C. J. Polychroniou: Imperialism was a central concept in Marxist and radical thought throughout the 20th century, but to many, globalization seemed to have made it obsolete. Today it is making a dramatic comeback, not least because of Trump, whose territorial ambitions, revival of the Monroe Doctrine, and threats against Canada, Greenland, and Panama make him look and act like a 19th-century imperial adventurer. How does imperialism remain a characteristic feature of contemporary capitalism, and how does today’s imperialism differ from the aggressive expansionism of the great powers before 1914?
Costas Lapavitsas: Imperialism never disappeared. The classical Marxist theorists — above all, Lenin, Hilferding, Bukharin, and Luxemburg — established something that remains valid: Imperialism is at root an economic phenomenon, a historically specific way of organizing accumulation and surplus extraction at the world scale, backed by coercive state power. Imperialism is embedded in capitalism.

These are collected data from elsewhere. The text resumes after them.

Lemma describe_spec id c w r w' :
  writer_ok w → region_ok w → add_sample_description moov_box id c w = (r, w') → r ≠ Panics → described w w'.
Proof.
  intros Hw Hr E Hnp. pose proof (described_same w Hw Hr) as Hself. pose proof (wo_sink w Hw) as Hs.
  pose proof (only_region_same w Hs Hr) as Hsame.
  revert E. unfold add_sample_description, fbind, ensure_not_poisoned.
  destruct (poisoned w) eqn:Epo; [by intros [= <- <-]|].
  destruct (find_track id w) as [[i t]|] eqn:Ef; [|by intros [= <- <-]]. apply find_track_Some in Ef.
  case_bool_decide; [by intros [= <- <-]|]. destruct (position _ _); [by intros [= <- <-]|].
  destruct (has_pending_samples w) eqn:Ehp; [by intros [= <- <-]|].
  destruct (wo_tracks w Hw i t Ef) as [_ Hcnt _ _ _ _ _ Hds].
  set (ds := sample_descriptions t ++ [c]).
  assert (vec_len ds = vec_len (sample_descriptions t) + 1) as Hlen by (unfold ds; by rewrite vec_len_app).
  pose proof (λ d n s q, redescribed i d n t s q w Hw Ef Ehp Epo) as Hmk.
  destruct (u32_try _) as [count|] eqn:Eu.
  2: { intros [= <- <-]. apply (Hmk ds _ (writer w) (poisoned w)); lia || auto. }
  apply u32_try_Some in Eu as [-> Hcr]. cbn [movie_timescale tracks update_track set_tracks].
  destruct (initialization_metadata _ _ _) as [metadata|e|] eqn:Em.
  2: { intros [= <- <-]. unfold update_track, set_tracks. cbn [tracks writer]. rewrite list_insert_insert_eq.
       apply (Hmk (sample_descriptions t) _ (writer w) (poisoned w)); lia || auto. }
  2: { by intros [= <- <-]. }
  apply initialization_metadata_length in Em. unfold update_track, set_tracks. cbn [writer moov_offset].
  destruct (describe_rewrite w metadata Hs Hr Em) as (rp & s1 & -> & Hreg & Hpos1 & Hp).
  destruct rp as [media_end|e|]; [|intros [= <- <-]; apply (Hmk ds (vec_len ds) s1 (poisoned w)); lia || auto|done].
  destruct Hp as (r2 & s2 & -> & Hr2 & Hreg2 & r3 & s3 & F & Hreg3 & Hpos3).
  destruct r2 as [u|e|]; [|intros [= <- <-]|done].
  - destruct u. specialize (Hpos3 eq_refl).
    rewrite F. destruct r3; intros [= <- <-]; apply (Hmk ds (vec_len ds) s3 (poisoned w)); lia || auto.
  - unfold set_poisoned, set_writer, update_track, set_tracks. cbn. rewrite list_insert_insert_eq.
    apply (Hmk (sample_descriptions t) _ s2 true); lia || done.
Qed.

(** ** Sessions *)

Definition fragment_log : Type := list (Mp4FragmentInfo * list FragmentTrack).

(** The fragment a flush returned, with the tracks it was made of. *)
Definition logged (r : io (option Mp4FragmentInfo)) (w : FragmentedMp4Writer) : fragment_log :=
  match r with Done (Some info) => [(info, pending w)] | _ => [] end.

Definition init_end (w : FragmentedMp4Writer) : Z := moov_offset w + INITIALIZATION_METADATA_CAPACITY.
Definition range_end (info : Mp4FragmentInfo) : Z := range_offset (info_range info) + range_size (info_range info).

(** The file stands behind every fragment the caller was given, or the writer refuses
    to write at all.  Only one event ends this: [add_sample_description] rewrites the
    metadata and its seek back to the end of the media fails. *)
Definition placed (x : FragmentedMp4Writer * fragment_log) : Prop :=
  poisoned (fst x) = true ∨ Forall (λ e, range_end (fst e) ≤ s_pos (writer (fst x))) (snd x).

(** One call on the writer, with any failures of the file.  The caller does not flush
    when the file stands in front of a fragment it was given. *)
Inductive frag_step : FragmentedMp4Writer * fragment_log → FragmentedMp4Writer * fragment_log → Prop :=
| step_sample w log id index s r w' :
    sample_ok s → 0 ≤ index → write_sample_with_description id index s w = (r, w') → frag_step (w, log) (w', log)
| step_finish w log id next r w' :
    0 ≤ next ≤ u64_max → finish_trailing_sample id next w = (r, w') → frag_step (w, log) (w', log)
| step_flush w log r w' :
    placed (w, log) → flush_fragment w = (r, w') → frag_step (w, log) (w', log ++ logged r w)
| step_discard w log : frag_step (w, log) (discard_pending_samples w, log)
| step_describe w log id c r w' :
    add_sample_description moov_box id c w = (r, w') → r ≠ Panics → frag_step (w, log) (w', log).

Record logged_ok (w : FragmentedMp4Writer) (e : Mp4FragmentInfo * list FragmentTrack) : Prop := {
  lo_entry : entry_ok (s_bytes (writer w)) (fst e) (snd e);
  lo_after : init_end w ≤ range_offset (info_range (fst e));
  lo_sequence : 1 ≤ info_sequence (fst e) < fw_sequence_number w
}.
Definition entry_lt (e e' : Mp4FragmentInfo * list FragmentTrack) : Prop :=
  range_end (fst e) ≤ range_offset (info_range (fst e')) ∧ info_sequence (fst e) < info_sequence (fst e').

Record session_ok (x : FragmentedMp4Writer * fragment_log) : Prop := {
  ss_writer : writer_ok (fst x);
  ss_region : region_ok (fst x);
  ss_position : poisoned (fst x) = false → init_end (fst x) ≤ s_pos (writer (fst x));
  ss_log : Forall (logged_ok (fst x)) (snd x);
  ss_order : StronglySorted entry_lt (snd x)
}.

(** An entry survives a change of the file that leaves its range alone. *)
Lemma entry_keep file file' info l :
  entry_ok file info l →
  slice file' (range_offset (info_range info)) (range_size (info_range info))
  = slice file (range_offset (info_range info)) (range_size (info_range info)) →
  entry_ok file' info l.
Proof. intros [] E. constructor; try done. by rewrite E. Qed.

Lemma entry_size_pos file info l : entry_ok file info l → 0 ≤ range_size (info_range info).
Proof. intros []. rewrite eo_size0. unfold vec_len. lia. Qed.

(** A writer whose file was appended to, or not touched at all. *)
Lemma keep_put bs fs w w' log :
  session_ok (w, log) → poisoned w = false → Forall (λ e, range_end (fst e) ≤ s_pos (writer w)) log →
  writer w' = put bs fs (writer w) → writer_ok w' → moov_offset w' = moov_offset w →
  fw_sequence_number w ≤ fw_sequence_number w' → poisoned w' = false →
  session_ok (w', log) .
Proof.
  intros [Hw [Hr1 Hr2] Hp Hl Ho] Hpo Hbefore Hput Hw' Hm Hseq Hpo'. cbn [fst snd] in *.
  pose proof (wo_sink w Hw) as Hs. destruct (put_length bs fs _ Hs) as [Hlen _].
  assert (s_pos (writer w) ≤ s_pos (writer w')) as Hpos.
  { rewrite Hput. unfold put, vec_len. cbn [s_pos]. lia. }
  constructor; cbn [fst snd]; try done.
  - unfold region_ok. rewrite Hm, Hput. lia.
  - intros _. unfold init_end in *. rewrite Hm. specialize (Hp Hpo). lia.
  - eapply Forall_impl; [apply Forall_and; split; [exact Hl|exact Hbefore]|]. intros [info l] [[He Ha Hq] Hb]. constructor; cbn [fst snd] in *.
    + eapply entry_keep; [exact He|]. rewrite Hput.
      apply slice_put; [done|apply He|by eapply entry_size_pos|]. left. exact Hb.
    + unfold init_end in *. by rewrite Hm.
    + lia.
Qed.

The forms and mechanisms of imperialism, however, have changed profoundly. The imperialism of the great powers before 1914 rested on territorial possession, colonial administration, and the direct extraction of resources and value. It sprang from the fusion of industrial and banking capital within national blocs competing for territory and markets. Today’s imperialism operates through an entirely different architecture. Global production chains dominated by multinational enterprises are paired with international banks and investment funds. They operate in a hierarchical system of production and finance anchored in the U.S. dollar. The system is exploitative and coercive but relies on payment mechanisms, collateral rules, and sanctions that enforce compliance without territorial occupation. Ultimate coercion, needless to say, depends on military power and naked aggression.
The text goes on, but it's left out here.